__Source material__
(* ===== verification/Loader.v ===== *)
(** * Program startup ([kernel/kernel/src/memory/loader.rs], [libs/liblazer/src/runtime.rs])

    How the kernel lays out a program's arguments on its new stack, writing
    through the map of the pages it has just given it, and how the program's
    runtime finds them again. *)

From S2P Require Import Prelude Bytes Errors Allocator.

Local Open Scope Z_scope.

Definition MAX_STARTUP_ARGS : nat := 32.
#[global] Arguments MAX_STARTUP_ARGS : simpl never.

Definition checked_sub (a b : Z) : option Z := if decide (b ≤ a) then Some (a - b) else None.

Definition USER_STACK_BASE : Z := USER_STACK_TOP - Z.of_nat USER_STACK_PAGES * PAGE_SIZE.

(** ** The pages of the new program ([UserPageMap]) *)

Record UserPage := mkUserPage { virt_page : Z; phys_page : Z }.
Definition UserPageMap : Type := list (option UserPage).

Definition UserPageMap_new : UserPageMap := replicate MAX_SEGMENT_PAGES None.

(** [find]: the first slot that holds the page. *)
Fixpoint find (pages : UserPageMap) (virt : Z) : option UserPage :=
  match pages with
  | [] => None
  | Some page :: pages => if virt_page page =? virt then Some page else find pages virt
  | None :: pages => find pages virt
  end.

Definition map_contains (pages : UserPageMap) (virt : Z) : bool :=
  match find pages virt with Some _ => true | None => false end.

(** [insert]: the first empty slot. *)
Fixpoint insert_page (pages : UserPageMap) (page : UserPage) : res UserPageMap :=
  match pages with
  | [] => Err SegmentOverlapCapacityExceeded
  | None :: pages => Ok (Some page :: pages)
  | Some p :: pages => pages ← insert_page pages page; Ok (Some p :: pages)
  end.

__Task__
Set down only the lines above that fall between the line holding "Definition UserPageMap_new : UserPageMap" and the line holding "(** [insert]: the first empty slot. *)", inclusive, keeping each exact.

__Output of the exercise__
Definition UserPageMap_new : UserPageMap := replicate MAX_SEGMENT_PAGES None.

(** [find]: the first slot that holds the page. *)
Fixpoint find (pages : UserPageMap) (virt : Z) : option UserPage :=
  match pages with
  | [] => None
  | Some page :: pages => if virt_page page =? virt then Some page else find pages virt
  | None :: pages => find pages virt
  end.

Definition map_contains (pages : UserPageMap) (virt : Z) : bool :=
  match find pages virt with Some _ => true | None => false end.

(** [insert]: the first empty slot. *)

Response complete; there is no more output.